The findings, conducted by UCLA researchers with colleagues in Rio de Janeiro, Brazil, where the disease was detected for the first time, as well as in Austria and Germany, follow earlier research. This study revealed significant neurological lesions identified by developmental tests and neuroimaging in children under 2 whose mothers were infected with Zika during their pregnancy.
"Children exposed to Zika during their mother's pregnancy must undergo an badessment of their development over time, and eye and hearing tests must be performed," said Dr. Karin Nielsen-Saines. , lead author of the study, professor of clinical pediatrics at the university. Division of Pediatric Infectious Diseases at UCLA's David Geffen School of Medicine and UCLA Mattel Children's Hospital. "If there is a risk of developmental delay, or if developmental delay is identified, cognitive, language and behavioral interventions can be put in place to improve outcomes for these children."
The researchers tested 146 children using the Bayley-III test, an extensive neurodevelopmental badessment that verifies linguistic, cognitive, and motor development. They used the Hammersmith Infant Neural Neurological Assessment, or HINE, a less detailed evaluation, of the other 70 children whose parents did not wish to take their children for the long Bayley-III.
The researchers found that in the Bayley-III group, 51 children tested for language, 14 tested for cognitive development, and 24 badessed for motor development scored below average.
In the HINE group, three children had abnormal results and 67 had normal results.
In addition, 10 of the 137 children who underwent an eye examination had abnormal results and 14 of the 114 children with auditory controls had hearing loss.
Two children in the study had normal head measurements at birth, but had developed microcephaly during their first year, while two others with microcephaly at the time of birth had developed a normal head circumference at the age of 1 year.
"This means that microcephaly is not necessarily static," said Nielsen-Saines.
The researchers did not have a control group of children not exposed to Zika, born at the same time and raised in the same environment as those known to have been exposed to Zika in utero.
"Exposure to Zika can be a very difficult condition to diagnose in retrospect, so we can not rule out infection undiagnosed by Zika in a control group of children enrolled at the same time," he said. said Nielsen-Saines. "Neurodevelopmental tests must be performed simultaneously in similar populations with the same antecedents."
Nielsen-Saines noted that appropriate long-term follow-up of children whose mothers had contracted Zika infection during pregnancy was necessary.
"These children need special attention and ongoing monitoring, so quick interventions to improve their development can be provided if needed," she said.

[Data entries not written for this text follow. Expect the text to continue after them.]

Lemma getCurrentGameweekData_ok (w w1 : World) (g : value) :
  getCurrentGameweekData w = (w1, Ok g) ->
  exists data gw liveData,
    api (net w) (fetched (net w)) BootstrapStatic = Replied data /\
    truthy gw = true /\
    api (net w) (S (fetched (net w))) (EventLive (field "id" gw)) = Replied liveData /\
    truthy liveData = true /\
    truthy (field "elements" liveData) = true /\
    g = VObj [("gameweekId", field "id" gw); ("elements", field "elements" liveData)] /\
    (exists wa, find_current (field "events" data)
                  (mkWorld (mkNet (api (net w)) (S (fetched (net w)))) (console w) (sql w))
                = (wa, Ok gw) /\ net wa = mkNet (api (net w)) (S (fetched (net w)))).
Proof.
  intros H. apply reported_ok in H.
  apply bind_ok_inv in H as (data & wa & Hget & H). apply axios_ok in Hget as [Hapi ->].
  apply bind_ok_inv in H as ([] & wb & Hcheck & H).
  destruct (negb (truthy data) || negb (truthy (field "events" data))); [discriminate|].
  injection Hcheck as <-.
  apply bind_ok_inv in H as (gw & wc & Hfind & H).
  assert (Hnet : net wc = mkNet (api (net w)) (S (fetched (net w)))).
  { pose proof (net_find_current (field "events" data)
                  (mkWorld (mkNet (api (net w)) (S (fetched (net w)))) (console w) (sql w)))
      as Hk.
    rewrite Hfind in Hk. exact Hk. }
  destruct (truthy gw) eqn:Hgw; cbn [negb] in H; [|discriminate].
  apply bind_ok_inv in H as ([] & wd & Hlog & H). injection Hlog as <-.
  apply bind_ok_inv in H as (liveData & we & Hlive & H).
  apply axios_ok in Hlive as [Hapi' ->]. cbn [net console sql] in *.
  rewrite Hnet in Hapi'. cbn [api fetched] in Hapi'.
  destruct (truthy liveData) eqn:Hl; cbn [negb orb] in H; [|discriminate].
  destruct (truthy (field "elements" liveData)) eqn:He; cbn [negb] in H; [|discriminate].
  apply bind_ok_inv in H as ([] & wf & _ & H). cbv [ret] in H. injection H as _ <-.
  exists data, gw, liveData. repeat split; eauto.
Qed.

Lemma getFixturesData_ok (w w1 : World) (f : value) :
  getFixturesData w = (w1, Ok f) -> exists l, f = VArr l.
Proof.
  intros H. apply reported_ok in H.
  apply bind_ok_inv in H as ([] & wa & _ & H).
  apply bind_ok_inv in H as (data & wb & _ & H).
  destruct (negb (truthy data) || negb (isArray data)) eqn:Hc; [discriminate|].
  apply orb_false_elim in Hc as [_ Ha].
  cbv [bind console_log print ret] in H. injection H as _ <-.
  destruct data; try discriminate Ha. eauto.
Qed.

Lemma fetch_all_ok (w : World) (b g f : value) :
  snd (fetch_all w) = Ok (b, g, f) ->
  exists w1 w2 w3,
    getBootstrapData w = (w1, Ok b) /\
    getCurrentGameweekData w1 = (w2, Ok g) /\
    getFixturesData w2 = (w3, Ok f).
Proof.
  unfold fetch_all, bind.
  destruct (getBootstrapData w) as [w1 [b'|e|e]] eqn:Hb; try discriminate.
  destruct (getCurrentGameweekData w1) as [w2 [g'|e|e]] eqn:Hg; try discriminate.
  destruct (getFixturesData w2) as [w3 [f'|e|e]] eqn:Hf; try discriminate.
  cbn. intros [= -> -> ->]. exists w1, w2, w3. auto.
Qed.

The coauthors of the study are Tara Kerin, Dr. Irena Tsui, Dr. Kristina Adachi, Dr. James Cherry and Genhong Cheng, all members of UCLA; and other researchers from California, Austria, Brazil, and Germany. The journal article contains the complete list.
The study was funded by the National Institute of Allergy and Infectious Diseases, the National Eye Institute, the Thrasher Research Fund, the Bill and Melinda Gates Foundation, the Department of UK International Development, ZikaPlan (Preparatory Network for Latin America). and other sources in Brazil and France.